Exercise: When a line in the records contains the string "Theorem", copy that line.

Stored data entries:
--- START ---
(** ** Termination order of the depth work queue

    A visited node is never enqueued again, but a node can be enqueued many
    times before its first pop. The loop is therefore measured by the pair
    (number of nodes not yet visited, number of leading queue entries whose
    node is already visited), ordered lexicographically. *)

Definition lexlt (p q : nat * nat) : Prop :=
  (fst p < fst q)%nat \/ ((fst p <= fst q)%nat /\ (snd p < snd q)%nat).

Lemma lexlt_wf : well_founded lexlt.
Proof.
  intros [a b]. revert b.
  induction a as [a IHa] using (well_founded_induction lt_wf).
  intros b. induction b as [b IHb] using (well_founded_induction lt_wf).
  constructor. intros [a' b'] H.
  destruct (lt_dec a' a) as [Hlt|Hge].
  - apply IHa. exact Hlt.
  - destruct (Nat.eq_dec a' a) as [Heq|Hne].
    + rewrite Heq. apply IHb. unfold lexlt in H; simpl in H. lia.
    + exfalso. unfold lexlt in H; simpl in H. lia.
Defined.

#[export] Instance lexlt_WellFounded : WellFounded lexlt := lexlt_wf.

(** ** [calculate_graph_depth] *)

Record DepthState := {
  depths : gmap string Z;
  queue : list string;
  visited_in_path : gset string;
  max_depth : Z
}.

(** [max(xs) if xs else 0] *)
Definition max_or_zero (xs : list Z) : Z :=
  match xs with
  | [] => 0
  | x :: xs' => fold_left Z.max xs' x
  end.

(** The body of [for successor in self.graph.successors(current)]. *)
Definition relax (g : MultiDiGraph) (current : string) (current_depth : Z)
    (s : DepthState) (successor : string) : DepthState :=
  if bool_decide (successor = current) then s
  else
    let edge_depths := map (fun e => attr_depth (e_attrs e)) (nx.between g current successor) in
    let max_edge_depth := max_or_zero edge_depths in
    let new_depth := current_depth + 1 in
    if (bool_decide (successor ∈ visited_in_path s)
        && (new_depth <=? default 0 (depths s !! successor)))%bool
    then s
    else
      {| depths := <[successor := new_depth]> (depths s);
         queue := if bool_decide (successor ∈ visited_in_path s) then queue s
                  else queue s ++ [successor];
         visited_in_path := visited_in_path s;
         max_depth := max_depth s |}.

(** One iteration of [while queue], after [queue.pop(0)] returned [current]
    and [depths[current]] returned [current_depth]. *)
Definition depth_body (g : MultiDiGraph) (current : string) (current_depth : Z)
    (s : DepthState) : DepthState :=
  let s1 := {| depths := depths s; queue := queue s;
               visited_in_path := {[current]} ∪ visited_in_path s;
               max_depth := max_depth s |} in
  let s2 := fold_left (relax g current current_depth) (nx.successors g current) s1 in
  {| depths := depths s2; queue := queue s2; visited_in_path := visited_in_path s2;
     max_depth := Z.max (max_depth s2) current_depth |}.

Fixpoint leading_visited (vis : gset string) (q : list string) : nat :=
  match q with
  | [] => 0
  | x :: q' => if bool_decide (x ∈ vis) then S (leading_visited vis q') else 0
  end.

Definition depth_measure (g : MultiDiGraph) (s : DepthState) : nat * nat :=
  (size ((list_to_set (queue s ++ map e_to (edges g)) : gset string) ∖ visited_in_path s),
   leading_visited (visited_in_path s) (queue s)).

Lemma leading_visited_app vis q app :
  Forall (fun x => x ∉ vis) app -> leading_visited vis (q ++ app) = leading_visited vis q.
Proof.
  intros Happ. induction q as [|x q IH]; simpl.
  - destruct Happ as [|y app Hy _]; simpl; [reflexivity|].
    rewrite bool_decide_eq_false_2 by exact Hy. reflexivity.
  - destruct (bool_decide (x ∈ vis)); [rewrite IH|]; reflexivity.
Qed.

Lemma first_seen_subset seen l x : x ∈ nx.first_seen seen l -> x ∈ l.
Proof.
  revert seen. induction l as [|y l IH]; intros seen; simpl; [auto|].
  destruct (bool_decide (y ∈ seen)).
  - intros H. right. eauto.
  - intros [->|H]%elem_of_cons; [left|right; eauto].
Qed.

Lemma successors_target g u x : x ∈ nx.successors g u -> x ∈ map e_to (edges g).
Proof.
  intros H%first_seen_subset. apply list_elem_of_In in H. apply list_elem_of_In.
  apply in_map_iff in H as (e & <- & He). apply filter_In in He as [He _].
  apply in_map. exact He.
Qed.

Lemma relax_fold_queue g current cd l s :
  exists app,
    queue (fold_left (relax g current cd) l s) = queue s ++ app /\
    visited_in_path (fold_left (relax g current cd) l s) = visited_in_path s /\
    max_depth (fold_left (relax g current cd) l s) = max_depth s /\
    Forall (fun x => (x ∉ visited_in_path s) /\ x ∈ l) app.
Proof.
  revert s. induction l as [|v l IH]; intros s; simpl.
  - exists []. rewrite app_nil_r. auto.
  - assert (Hr : visited_in_path (relax g current cd s v) = visited_in_path s /\
                 max_depth (relax g current cd s v) = max_depth s /\
                 exists a, queue (relax g current cd s v) = queue s ++ a /\
                           Forall (fun x => (x ∉ visited_in_path s) /\ x ∈ v :: l) a).
    { unfold relax. destruct (bool_decide (v = current)).
      { do 2 (split; [reflexivity|]). exists []. rewrite app_nil_r. auto. }
      destruct (bool_decide (v ∈ visited_in_path s)) eqn:Hb; simpl.
      - destruct (cd + 1 <=? default 0 (depths s !! v)); simpl;
          (do 2 (split; [reflexivity|]); exists []; rewrite app_nil_r; auto).
      - do 2 (split; [reflexivity|]). exists [v]. split; [reflexivity|].
        constructor; [|constructor]. apply bool_decide_eq_false in Hb.
        split; [exact Hb|left]. }
    destruct Hr as (Hv1 & Hm1 & a & Hq1 & Ha).
    destruct (IH (relax g current cd s v)) as (app & Hq & Hv & Hm & Hall).
    exists (a ++ app). rewrite Hq, Hq1, Hv, Hv1, Hm, Hm1, app_assoc.
    do 3 (split; [reflexivity|]).
    apply Forall_app. split; [exact Ha|].
    eapply Forall_impl; [exact Hall|]. simpl. intros x [H1 H2].
    rewrite Hv1 in H1. split; [exact H1|right; exact H2].
Qed.

Lemma depth_body_decreases g current cd d rest v m :
  lexlt (depth_measure g (depth_body g current cd
           {| depths := d; queue := rest; visited_in_path := v; max_depth := m |}))
        (depth_measure g
           {| depths := d; queue := current :: rest; visited_in_path := v; max_depth := m |}).
Proof.
  unfold depth_body, depth_measure. simpl.
  destruct (relax_fold_queue g current cd (nx.successors g current)
     {| depths := d; queue := rest; visited_in_path := {[current]} ∪ v; max_depth := m |})
    as (app & Hq & Hv & _ & Hall).
  simpl in *. rewrite Hq, Hv.
  assert (Hsub : forall x, x ∈ app -> x ∈ map e_to (edges g)).
  { intros x Hx. rewrite Forall_forall in Hall. apply Hall in Hx as [_ Hx].
    eapply successors_target; eauto. }
  destruct (decide (current ∈ v)) as [Hin|Hnin].
  - right. simpl. split.
    + apply subseteq_size. intros x.
      rewrite !elem_of_difference, !elem_of_list_to_set, !elem_of_app.
      intros [[[?|?]|?] ?]; set_solver.
    + rewrite bool_decide_eq_true_2 by exact Hin.
      assert (HV : {[current]} ∪ v = v) by set_solver. rewrite HV in *.
      rewrite leading_visited_app; [lia|].
      eapply Forall_impl; [exact Hall|]. simpl. tauto.
  - left. simpl. apply subset_size. split.
    + intros x. rewrite !elem_of_difference, !elem_of_list_to_set, !elem_of_app.
      intros [[[?|?]|?] ?]; set_solver.
    + intros Hcontra. specialize (Hcontra current).
      rewrite !elem_of_difference, !elem_of_list_to_set in Hcontra. set_solver.
Qed.

(** [while queue: ...]. A missing [depths[current]] is a [KeyError], which
    the enclosing [except Exception] turns into the end of this root's run. *)
Equations depth_while (g : MultiDiGraph) (s : DepthState) : DepthState
  by wf (depth_measure g s) lexlt :=
  depth_while g (Build_DepthState d nil v m) := Build_DepthState d nil v m;
  depth_while g (Build_DepthState d (cons current rest) v m) with d !! current := {
    | Some current_depth =>
        depth_while g (depth_body g current current_depth (Build_DepthState d rest v m));
    | None => Build_DepthState d rest v m }.
Next Obligation. apply depth_body_decreases. Qed.

(** [in_degree_zero], replaced by all nodes when it is empty. *)
Definition roots (g : MultiDiGraph) : list string :=
  match List.filter (fun n => nx.in_degree g n =? 0) (nodes g) with
  | [] => nodes g
  | in_degree_zero => in_degree_zero
  end.

(** The run started at one root, with [max_depth] as left by earlier roots. *)
Definition depth_run (g : MultiDiGraph) (start_node : string) (m : Z) : DepthState :=
  depth_while g {| depths := {[start_node := 0]}; queue := [start_node];
                   visited_in_path := ∅; max_depth := m |}.

Definition graph_depth (g : MultiDiGraph) : Z :=
  if nx.number_of_nodes g =? 0 then 0
  else fold_left (fun m start_node => max_depth (depth_run g start_node m)) (roots g) 0.
(** ** C2 *)

Lemma get_agent_raises_iff agent_name r s :
  fst (get_agent agent_name (r, s)) = Raise NotInitializedError
  <-> _initialized r = false.
Proof.
  split.
  - intros R. destruct (_initialized r) eqn:H; [|reflexivity].
    destruct (dict_get (lower agent_name) (_agents r)) eqn:G.
    + erewrite get_agent_found in R by eassumption. discriminate R.
    + rewrite get_agent_missing in R by assumption. discriminate R.
  - intros H. rewrite get_agent_uninitialized by assumption. reflexivity.
Qed.

Lemma get_agent_raises_only agent_name r s e :
  fst (get_agent agent_name (r, s)) = Raise e -> e = NotInitializedError.
Proof.
  intros R. destruct (_initialized r) eqn:H.
  - destruct (dict_get (lower agent_name) (_agents r)) eqn:G.
    + erewrite get_agent_found in R by eassumption. discriminate R.
    + rewrite get_agent_missing in R by assumption. discriminate R.
  - rewrite get_agent_uninitialized in R by assumption.
    injection R as <-. reflexivity.
Qed.

(** C2.  After every sequence of calls on a new registry, each of
    [get_agent], [get_auditor], [get_fixer] and [get_judge] raises the
    not-initialised error exactly when the flag is false; it is the only
    error a lookup raises. *)
Theorem C2_lookups_raise_iff_uninitialized
    (cs : list Call) (s : Sys) (agent_name : string) :
  let st := run cs (AgentRegistry__init__, s) in
  (fst (get_agent agent_name st) = Raise NotInitializedError
   <-> _initialized (fst st) = false) /\
  (fst (get_auditor st) = Raise NotInitializedError
   <-> _initialized (fst st) = false) /\
  (fst (get_fixer st) = Raise NotInitializedError
   <-> _initialized (fst st) = false) /\
  (fst (get_judge st) = Raise NotInitializedError
   <-> _initialized (fst st) = false) /\
  (forall e, fst (get_agent agent_name st) = Raise e -> e = NotInitializedError).
Proof.
  intros st. destruct st as [r s'].
  unfold get_auditor, get_fixer, get_judge. simpl fst.
  repeat split;
    try (apply get_agent_raises_iff);
    try (intros H; apply get_agent_raises_iff; exact H).
  intros e. apply get_agent_raises_only.
Qed.

Lemma C2_witness :
  let st := run [CInitialize env_ok; CShutdown] (AgentRegistry__init__, fresh_sys) in
  fst (get_agent "Fixer" st) = Raise NotInitializedError /\
  fst (get_auditor st) = Raise NotInitializedError /\
  fst (get_fixer st) = Raise NotInitializedError /\
  fst (get_judge st) = Raise NotInitializedError.
Proof.
  pose proof (C2_lookups_raise_iff_uninitialized
                [CInitialize env_ok; CShutdown] fresh_sys "Fixer")
    as (G & A & F & J & _).
  split; [apply G; reflexivity|]. split; [apply A; reflexivity|].
  split; [apply F; reflexivity | apply J; reflexivity].
Defined.

(** ** Dictionary facts *)

Lemma dict_get_set_eq k v d : dict_get k (dict_set k v d) = Some v.
Proof.
  induction d as [|[k' v'] d IH]; simpl.
  - rewrite String.eqb_refl. reflexivity.
  - destruct (String.eqb k k') eqn:E; simpl.
    + rewrite String.eqb_refl. reflexivity.
    + rewrite E. exact IH.
Qed.

Lemma dict_get_set_ne k k' v d :
  k <> k' -> dict_get k (dict_set k' v d) = dict_get k d.
Proof.
  intros N. induction d as [|[k0 v0] d IH]; simpl.
  - apply String.eqb_neq in N. rewrite N. reflexivity.
  - destruct (String.eqb k' k0) eqn:E; simpl.
    + apply String.eqb_eq in E. subst k0.
      apply String.eqb_neq in N. rewrite N. reflexivity.
    + destruct (String.eqb k k0); [reflexivity | exact IH].
Qed.

Lemma dict_get_keys k d :
  In k (dict_keys d) -> exists a, dict_get k d = Some a.
Proof.
  induction d as [|[k' v'] d IH]; simpl; [contradiction|].
  intros [E | I].
  - subst k'. rewrite String.eqb_refl. eauto.
  - destruct (String.eqb k k'); eauto.
Qed.

Lemma lower_ascii_idem c : lower_ascii (lower_ascii c) = lower_ascii c.
Proof. destruct c as [[] [] [] [] [] [] [] []]; reflexivity. Qed.

Lemma lower_idem s : lower (lower s) = lower s.
Proof.
  induction s as [|c s IH]; simpl; [reflexivity|].
  rewrite lower_ascii_idem, IH. reflexivity.
Qed.

Lemma log_entries_app t1 t2 :
  log_entries (t1 ++ t2) = (log_entries t1 ++ log_entries t2)%list.
Proof. unfold log_entries. apply omap_app. Qed.

Lemma constructions_app t1 t2 :
  constructions (t1 ++ t2) = (constructions t1 ++ constructions t2)%list.
Proof. unfold constructions. apply omap_app. Qed.

(** ** C3 *)

(** C3.  On a registry whose flag is false, with the credential present,
    let the construction of [k] be the first to raise, with error [e].  Then
    [initialize] raises that very [e], the flag is still false (and
    [is_initialized] says so), and the agents built earlier in the attempt
    are still bound: nothing is rolled back. *)
Theorem C3_construction_error_propagates_without_rollback
    (env : Env) (r : Registry) (s : Sys) (k : AgentKind) (e : exn) :
  _initialized r = false ->
  truthy (GOOGLE_API_KEY env) = true ->
  first_raise env = Some (k, e) ->
  let out := initialize env (r, s) in
  fst out = Raise e /\
  _initialized (fst (snd out)) = false /\
  fst (is_initialized (snd out)) = Ok false /\
  _agents (fst (snd out)) = stored_before k (next_oid s) (_agents r) /\
  (k <> Auditor ->
   dict_get "auditor" (_agents (fst (snd out)))
     = Some (mk_agent Auditor (next_oid s))) /\
  (k = Judge ->
   dict_get "fixer" (_agents (fst (snd out)))
     = Some (mk_agent Fixer (S (next_oid s)))).
Proof.
  intros H K F out. unfold out.
  erewrite initialize_ctor_raises by eassumption. simpl.
  repeat split.
  - intros N. destruct k; [congruence | |]; simpl.
    + apply dict_get_set_eq.
    + rewrite dict_get_set_ne by discriminate. apply dict_get_set_eq.
  - intros ->. simpl. apply dict_get_set_eq.
Qed.

Lemma C3_witness :
  let out := initialize env_judge_raises (AgentRegistry__init__, fresh_sys) in
  fst out = Raise boom /\
  _initialized (fst (snd out)) = false /\
  fst (is_initialized (snd out)) = Ok false /\
  _agents (fst (snd out))
    = [("auditor", mk_agent Auditor 0); ("fixer", mk_agent Fixer 1)] /\
  dict_get "auditor" (_agents (fst (snd out))) = Some (mk_agent Auditor 0) /\
  dict_get "fixer" (_agents (fst (snd out))) = Some (mk_agent Fixer 1).
Proof.
  pose proof (C3_construction_error_propagates_without_rollback
                env_judge_raises AgentRegistry__init__ fresh_sys Judge boom
                eq_refl eq_refl eq_refl) as (R & I & Q & D & A & F).
  split; [exact R|]. split; [exact I|]. split; [exact Q|]. split; [exact D|].
  split; [apply A; discriminate | apply F; reflexivity].
Defined.

(** ** C4 *)

(** C4.  With the credential variable unset, [initialize] on a registry
    whose flag is false raises the configuration error, runs no constructor
    and stores nothing, leaves [is_initialized] false, and adds exactly one
    entry, of the failure kind, to the structured log. *)
Theorem C4_missing_credential_fails_before_any_construction
    (env : Env) (r : Registry) (s : Sys) :
  _initialized r = false ->
  GOOGLE_API_KEY env = None ->
  let out := initialize env (r, s) in
  fst out = Raise ConfigurationError /\
  fst (snd out) = r /\
  next_oid (snd (snd out)) = next_oid s /\
  constructions (trace (snd (snd out))) = constructions (trace s) /\
  fst (is_initialized (snd out)) = Ok false /\
  log_entries (trace (snd (snd out)))
    = (log_entries (trace s)
       ++ [mk_log "AgentRegistry" "N/A" DEBUG
             [("input_prompt", "Agent registry initialization");
              ("output_response",
               "Failed to initialize: GOOGLE_API_KEY not found in environment variables")]])%list.
Proof.
  intros H K out. unfold out.
  rewrite initialize_no_key by (rewrite ?K; auto). simpl.
  repeat split.
  - rewrite constructions_app. simpl. apply app_nil_r.
  - unfold is_initialized, read_initialized. simpl. rewrite H. reflexivity.
  - rewrite log_entries_app. reflexivity.
Qed.

Lemma C4_witness :
  let out := initialize env_no_key (AgentRegistry__init__, fresh_sys) in
  fst out = Raise ConfigurationError /\
  fst (snd out) = AgentRegistry__init__ /\
  next_oid (snd (snd out)) = 0 /\
  constructions (trace (snd (snd out))) = [] /\
  fst (is_initialized (snd out)) = Ok false /\
  log_entries (trace (snd (snd out)))
    = [mk_log "AgentRegistry" "N/A" DEBUG
         [("input_prompt", "Agent registry initialization");
          ("output_response",
           "Failed to initialize: GOOGLE_API_KEY not found in environment variables")]].
Proof.
  apply (C4_missing_credential_fails_before_any_construction
           env_no_key AgentRegistry__init__ fresh_sys); reflexivity.
Defined.

(** ** C5 *)

Lemma get_agent_same_lower n1 n2 r s :
  _initialized r = true ->
  lower n1 = lower n2 ->
  fst (get_agent n1 (r, s)) = fst (get_agent n2 (r, s)).
Proof.
  intros H L.
  destruct (dict_get (lower n1) (_agents r)) as [a|] eqn:G.
  - rewrite (get_agent_found n1 r s a H G).
    rewrite L in G. rewrite (get_agent_found n2 r s a H G). reflexivity.
  - rewrite (get_agent_missing n1 r s H G).
    rewrite L in G. rewrite (get_agent_missing n2 r s H G). reflexivity.
Qed.

(** C5.  On a registry whose flag is true, [get_agent] looks the lowercased
    name up.  A bound name yields its instance and nothing else happens; in
    particular [AUDITOR] and [auditor], and any two spellings that agree
    once lowercased, yield the same result.  A name that is not bound
    yields the absent result, not an error, after two console lines, the
    second of which lists the names currently bound. *)
Theorem C5_get_agent_is_case_insensitive_and_absent_on_miss
    (r : Registry) (s : Sys) (agent_name : string) :
  _initialized r = true ->
  (forall a, dict_get (lower agent_name) (_agents r) = Some a ->
     get_agent agent_name (r, s) = (Ok (Some a), (r, s))) /\
  (In (lower agent_name) (dict_keys (_agents r)) ->
     exists a, get_agent agent_name (r, s) = (Ok (Some a), (r, s))) /\
  fst (get_agent "AUDITOR" (r, s)) = fst (get_agent "auditor" (r, s)) /\
  (forall other, lower other = lower agent_name ->
     fst (get_agent other (r, s)) = fst (get_agent agent_name (r, s))) /\
  (dict_get (lower agent_name) (_agents r) = None ->
     get_agent agent_name (r, s) =
       (Ok None,
        (r, mk_sys (next_oid s)
              (trace s ++
               [EPrint ("⚠️  Agent '" ++ agent_name ++ "' not found in registry");
                EPrint ("   Available agents: "
                        ++ str_of_list (dict_keys (_agents r)))])))).
Proof.
  intros H. split; [|split; [|split; [|split]]].
  - intros a G. apply get_agent_found; assumption.
  - intros I. apply dict_get_keys in I as [a G].
    exists a. apply get_agent_found; assumption.
  - apply get_agent_same_lower; [assumption | reflexivity].
  - intros other L. apply get_agent_same_lower; assumption.
  - intros G. apply get_agent_missing; assumption.
Qed.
--- END ---
Task answer:
Theorem C2_lookups_raise_iff_uninitialized
Theorem C3_construction_error_propagates_without_rollback
Theorem C4_missing_credential_fails_before_any_construction
Theorem C5_get_agent_is_case_insensitive_and_absent_on_miss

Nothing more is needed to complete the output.